Early this month, Hancom, the country’s leading office suite software developer, said it rolled out new fonts developed by the grandmothers in their 70s and 80s from the small county of Chilgok, North Gyeongsang Province, for its word processor HWP, the Korean equivalent of Microsoft Word.
To express her gratitude, Choo Yoo-eul, one of the women, sent the company presents — a variety of fresh produce that she raised and harvested by herself, including tomatoes, cucumbers and peppers — the company said on its Facebook page.
In the picture the company received from the county, Choo smiled broadly at the camera, holding a board saying “My handwriting is on the computer. Thanks so much,” written in dialect and filled with spelling errors.
“Even after I die, I hope I could be remembered forever through my handwriting,” the 86-year-old said.
She is among some 400 grandmothers who belatedly learned to read and write the Korean alphabet hangeul at the county’s community center.
The county chose the five grandmothers with the most elegant handwriting that also exhibits strong personality to develop them into fonts.
The five elderly women, who studied in the hangeul class for more than 10 years, practiced day and night for several months and “poured their souls” into the project, according to the county.
In a video uploaded on the county’s website, Choo said she is now confident when asked to write down her name on a piece of paper at a local bank.
“I used to feel too nervous to write my name, but now I don’t feel that way anymore,” she said.
Kim Young-bun, another grandmother, said she was not allowed to go to school. Instead she had to work from an early age to help support her four siblings.

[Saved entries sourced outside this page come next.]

Definition frame_limit (maxSize : Z) : Z := if maxSize <=? 0 then DefaultMaxMsgSize else maxSize.

(** The bytes written. *)
Definition WriteFrame (typ : Z) (payload : list Z) (maxSize : Z) : res (list Z) :=
  let maxSize := frame_limit maxSize in
  let n := 1 + Z.of_nat (length payload) in
  if maxSize <? n then Err "p2p: message too large" else
  Ok (uint32_bytes n ++ [typ] ++ payload).

(** [io.ReadFull] of [n] bytes from the stream. *)
Definition read_full (n : nat) (stream : list Z) : res (list Z * list Z) :=
  if (length stream <? n)%nat then Err "unexpected EOF" else Ok (take n stream, drop n stream).

Definition ReadFrame (stream : list Z) (maxSize : Z) : res (Frame * list Z) :=
  let maxSize := frame_limit maxSize in
  let? (hdr, stream) := read_full 4 stream in
  let n := of_be hdr in
  if n =? 0 then Err "p2p: empty frame" else
  if maxSize <? n then Err "p2p: frame length exceeds max" else
  let? (buf, stream) := read_full (Z.to_nat n) stream in
  match buf with
  | [] => Err "p2p: empty frame"
  | typ :: payload => Ok (mkFrame typ payload, stream)
  end.

(** ** Sealed frames *)

(** [cipher.AEAD] of [cipher.NewGCM(aes.NewCipher(key))]: key, nonce, text. *)
Class Aead : Type := {
  aead_Seal : list Z → list Z → list Z → list Z;
  aead_Open : list Z → list Z → list Z → res (list Z);
}.

Definition gcm_NonceSize : nat := 12.
Definition gcm_Overhead : Z := 16.

(** What is opened with the key and nonce it was sealed with is the text. *)
Class AeadLaws (A : Aead) : Prop := {
  open_seal : ∀ k n p, aead_Open k n (aead_Seal k n p) = Ok p;
  seal_length : ∀ k n p, Z.of_nat (length (aead_Seal k n p)) = Z.of_nat (length p) + gcm_Overhead;
}.

Record session : Type := mkSession { s_send : list Z; s_recv : list Z; s_sendN : Z; s_recvN : Z }.

Definition counter_nonce (n : Z) : list Z := replicate (gcm_NonceSize - 8) 0 ++ be_bytes 8 n.

Section Secure.
Context `{A : Aead}.

Definition secure_WriteFrame (typ : Z) (payload : list Z) (maxSize : Z) (s : session) : session * res (list Z) :=
  let plain := typ :: payload in
  if maxSize <? Z.of_nat (length plain) then (s, Err "p2p: encrypted message too large") else
  let ct := aead_Seal (s_send s) (counter_nonce (s_sendN s)) plain in
  (mkSession (s_send s) (s_recv s) (s_sendN s +₆₄ 1) (s_recvN s), Ok (uint32_bytes (Z.of_nat (length ct)) ++ ct)).

Definition secure_ReadFrame (stream : list Z) (maxSize : Z) (s : session) : session * res (Frame * list Z) :=
  match read_full 4 stream with
  | Err e => (s, Err e)
  | Ok (hdr, stream) =>
      let n := of_be hdr in
      if (n =? 0) || (maxSize + gcm_Overhead <? n) then (s, Err "p2p: encrypted frame length invalid") else
      match read_full (Z.to_nat n) stream with
      | Err e => (s, Err e)
      | Ok (ct, stream) =>
          let s' := mkSession (s_send s) (s_recv s) (s_sendN s) (s_recvN s +₆₄ 1) in
          match aead_Open (s_recv s) (counter_nonce (s_recvN s)) ct with
          | Err e => (s', Err e)
          | Ok [] => (s', Err "p2p: empty decrypted frame")
          | Ok (typ :: payload) => (s', Ok (mkFrame typ payload, stream))
          end
      end
  end.
End Secure.
(** C30. Hosts of one chain admit each other: the handshake a host builds and
    signs is accepted by every other host of the same chain that has room and
    is not yet connected to it, and is then filed there under the builder's
    address with the builder's chain height and head. *)
Theorem handshake_admits key nonce conn inbound now (h1 : Host B1) (h2 : Host B2) :
  hc_ChainID (h_cfg h1) = hc_ChainID (h_cfg h2) → 0 <= hc_ChainID (h_cfg h1) →
  is_u64 (bk_Height (h_app h1)) → is_hash (bk_HeadHash (h_app h1)) → port_ok (h_listenPort h1) →
  bytes_ok nonce → nonce ≠ [] →
  h_nodeID h1 = PubkeyToAddress key → h_nodeID h1 ≠ h_nodeID h2 →
  ps_active (h_store h2) !! h_nodeID h1 = None → Z.of_nat (size (ps_active (h_store h2))) < ps_max (h_store h2) →
  ∃ hs b h2' p, buildHandshake key nonce h1 = Ok hs ∧ Handshake_Encode hs = Ok b ∧
    negotiate (mkFrame MsgHandshake b) conn inbound now h2 = (h2', Ok (h_nodeID h1)) ∧
    ps_active (h_store h2') = <[h_nodeID h1 := p]> (ps_active (h_store h2)) ∧
    pr_Height p = bk_Height (h_app h1) ∧ pr_HeadHash p = bk_HeadHash (h_app h1) ∧ pr_out p = [] ∧ h_app h2' = h_app h2.
Proof using CL RL.
  intros Hc Hc0 Hh Hhh Hp Hn Hn0 Hid Hne Ha Hroom.
  destruct (buildHandshake_signed key nonce h1 Hc0 Hh Hp Hn) as (sig & digest & Hb & Hd & Hsl & Hsb & Hr).
  assert (is_addr (h_nodeID h1)) as Haddr by (rewrite Hid; apply PubkeyToAddress_is_addr).
  rewrite Hb. set (hs := mkHandshake _ _ _ _ _ _ _ _) in *.
  destruct (handshake_roundtrip hs) as (b & He & Hdec).
  { split; [by cbn|by exists (hc_ChainID (h_cfg h1))|exact Hh|exact Hhh|exact Hp|exact Haddr|exact (conj Hn Hsb)]. }
  exists hs, b. unfold negotiate. cbn [f_Type f_Payload]. rewrite Hdec, (Z.eqb_refl MsgHandshake). cbn [negb].
  assert (verifyHandshake hs h2 = Ok tt) as ->.
  { unfold verifyHandshake. rewrite (Hd sig : Handshake_SignBytes hs = Ok digest).
    subst hs. cbn [hs_Version hs_ChainID hs_Signature hs_Nonce hs_NodeID rbind]. rewrite Z.eqb_refl, bool_decide_true by by rewrite Hc.
    rewrite Hsl, Hr. destruct nonce as [|x nonce]; [done|]. cbn [negb orb Nat.eqb length rbind]. rewrite pubkey_length.
    cbn [negb Nat.eqb]. rewrite Hid. unfold PubkeyToAddress. by rewrite Z.eqb_refl. }
  change (hs_NodeID hs) with (h_nodeID h1). rewrite (proj2 (Z.eqb_neq (h_nodeID h1) (h_nodeID h2))), Ha by done. cbv zeta.
  set (addr := match SplitHostPort conn with Ok _ => _ | Err _ => _ end). set (p := mkPeer _ _ _ _ _ _ _).
  unfold AddActive. cbn [pr_ID p]. rewrite Ha, (proj2 (Z.leb_gt _ _)) by done. cbn [pr_RemoteAddr p]. clearbody addr.
  destruct addr; (do 2 eexists; split; [done|split; [done|split; [reflexivity|]]]); split_and!; try reflexivity; subst p; reflexivity.
Qed.
End Handshakes.
(** ** What an import leaves in the store *)
Section Feeding.
Context `{C : Crypto} {CL : CryptoLaws C} `{D : AccountCodec} `{R : RlpCodec} {RL : RlpLaws C R} `{E : EthCodec} `{K : DewTxCodec}
  `{V : EVM} {VL : StoreKept V}.
Implicit Types m : ChainNode.

Lemma headerKey_inj h h' : is_hash h → is_hash h' → headerKey h = headerKey h' → h = h'.
Proof. intros H1 H2 H. apply (be_bytes_inj 32); [done|done|]. exact (f_equal (@tail Z) H). Qed.

Lemma Block_Hash_is_hash b : is_hash (Block_Hash b).
Proof using CL. apply Keccak256Hash_is_hash. Qed.

(** A header that is not the block's own is where it was. *)
Lemma writeChainKeys_header w0 w b rs h : writeChainKeys w0 b rs = Ok w → is_hash h → h ≠ Block_Hash b →
  w !! headerKey h = w0 !! headerKey h.
Proof using CL.
  intros Hw Hh Hne. assert (headerKey (Block_Hash b) ≠ headerKey h) as Hk.
  { intros He. apply Hne. symmetry. apply headerKey_inj; [apply Block_Hash_is_hash|done|done]. }
  unfold writeChainKeys in Hw. destruct (write_results _ _ _ _) as [w1|] eqn:Hr; cbn [rbind] in Hw; [|done]. injection Hw as <-.
  unfold putLogIndexVersion. rewrite !put_other by by apply tag_ne.
  rewrite (write_results_other _ _ _ _ _ _ Hr) by (done || (intros ix _; by apply not_of_tag)).
  rewrite !put_other by by apply tag_ne. by apply put_other.
Qed.

Lemma persist_header b rs m m' h : persistBlockLocked b rs m = (m', Ok tt) → is_hash h → h ≠ Block_Hash b →
  n_db m' !! headerKey h = n_db m !! headerKey h.
Proof using CL.
  intros Hp Hh Hne. unfold persistBlockLocked in Hp. set (l := imap _ _) in Hp.
  destruct (writeChainKeys _ b l) as [w|] eqn:Hw; [|done]. injection Hp as <-.
  pose proof (writeChainKeys_header _ _ _ _ _ Hw Hh Hne) as Hk. rewrite flush_other in Hk.
  2: { rewrite !elem_of_cons, elem_of_nil. change (tag (headerKey h)) with prefixHeader. intros [H|[H|[H|[]]]]; discriminate H. }
  unfold commitBlockLocked. set (m0 := set_head _ _). assert (n_db m0 = w) as H0 by done. clearbody m0.
  generalize (indexed l) at 2. intros l'.
  assert (n_db (foldl (commit_result (header b) (Block_Hash b)) m0 l') = w) as H1.
  { revert m0 H0. induction l' as [|[i x] l' IH]; intros m0 H0; [done|]. by apply IH. }
  change (n_db (emit _ ?m1)) with (n_db m1). rewrite H1. exact Hk.
Qed.

(** A new block that is imported becomes the head. *)
Lemma import_new b m m' : importCommittedBlockLocked (Some b) m = Some (m', Ok tt) → n_blockNum m !! Number (header b) = None →
  Number (header b) = Number (n_header m) +₆₄ 1 ∧ n_header m' = header b ∧ n_blocks m' = <[Block_Hash b := b]> (n_blocks m) ∧
  n_blockNum m' = <[Number (header b) := Block_Hash b]> (n_blockNum m) ∧
  (∀ h, is_hash h → h ≠ Block_Hash b → n_db m' !! headerKey h = n_db m !! headerKey h).
Proof using CL VL.
  unfold importCommittedBlockLocked. intros H Hb. rewrite Hb in H.
  assert (∀ snap err x, roll_back snap err x ≠ Some (m', Ok tt)) as Hrb.
  { intros snap err x. unfold roll_back. destruct (RevertToSnapshot _ _); discriminate. }
  destruct (Number (header b) =? _) eqn:Hnum; cbn [negb] in H; [|done]. apply Z.eqb_eq in Hnum.
  destruct (ParentHash _ =? _); cbn [negb] in H; [|done]. rewrite (surjective_pairing (Snapshot _)) in H.
  destruct (executeBlockTxsLocked _ _ _ _) as [[s r]|] eqn:Hex; cbn [mbind option_bind] in H; [|done].
  apply execute_txs_db in Hex. change (db s = n_db m) in Hex.
  destruct r as [[results total]|e]; [|by apply Hrb in H]. destruct (total =? _); cbn [negb] in H; [|by apply Hrb in H].
  assert (db (IntermediateRoot s).1 = db s) as Hi.
  { unfold IntermediateRoot, collectLeaves. by destruct (merged_leaves s). }
  destruct (IntermediateRoot s) as [s1 root]. cbn [fst] in Hi. destruct (root =? _); cbn [negb] in H; [|by apply Hrb in H].
  change (with_statedb s1 (with_statedb s m)) with (with_statedb s1 m) in H. unfold persist_or_roll_back in H.
  destruct (persistBlockLocked b results (with_statedb s1 m)) as [m1 [[]|e]] eqn:Hp; [|by apply Hrb in H]. injection H as ->.
  destruct (persist_extends m b results _ m' s1 Hp eq_refl) as (H1 & H2 & H3 & _). split_and!; [done..|].
  intros h Hh Hne. rewrite (persist_header _ _ _ _ h Hp Hh Hne). change (n_db (with_statedb s1 m)) with (db s1). congruence.
Qed.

Other women’s stories were similar. Born in the 1930s and 40s when the country was poor and steeped in the teachings of Confucius, they lived at a time when girls were mostly unwelcome and forced to sacrifice themselves for educating other male siblings.
“Mom, your handwriting is so nice and pretty. How do you do that?” Lee Won-soon recalled her son responding in surprise when he watched her write. Her son cried and she cried along too, she said.
The fonts, which are free to download from the county’s website, are being widely used by ordinary people.
Shin Hae-kyeong, who runs a fried chicken restaurant in the county, attaches a thank-you note written in one of the grandmothers’ fonts to every box of fried chicken before delivering them to her customers.
“The fonts make your expression of gratitude look more sincere,” she said. “Since I started doing that, sales went up.”
The National Hangeul Museum has recently designated the framed handwritings of the grandmothers and the USB flash drive on which the fonts are saved as national heritage.
“The Chilgok grandmothers’ fonts are cultural heritage left by the last generation who could not receive regular schooling,” Shim Dong-sung, the president of the museum, said. “They left a big footprint and wrote a new chapter in the history of hangeul.”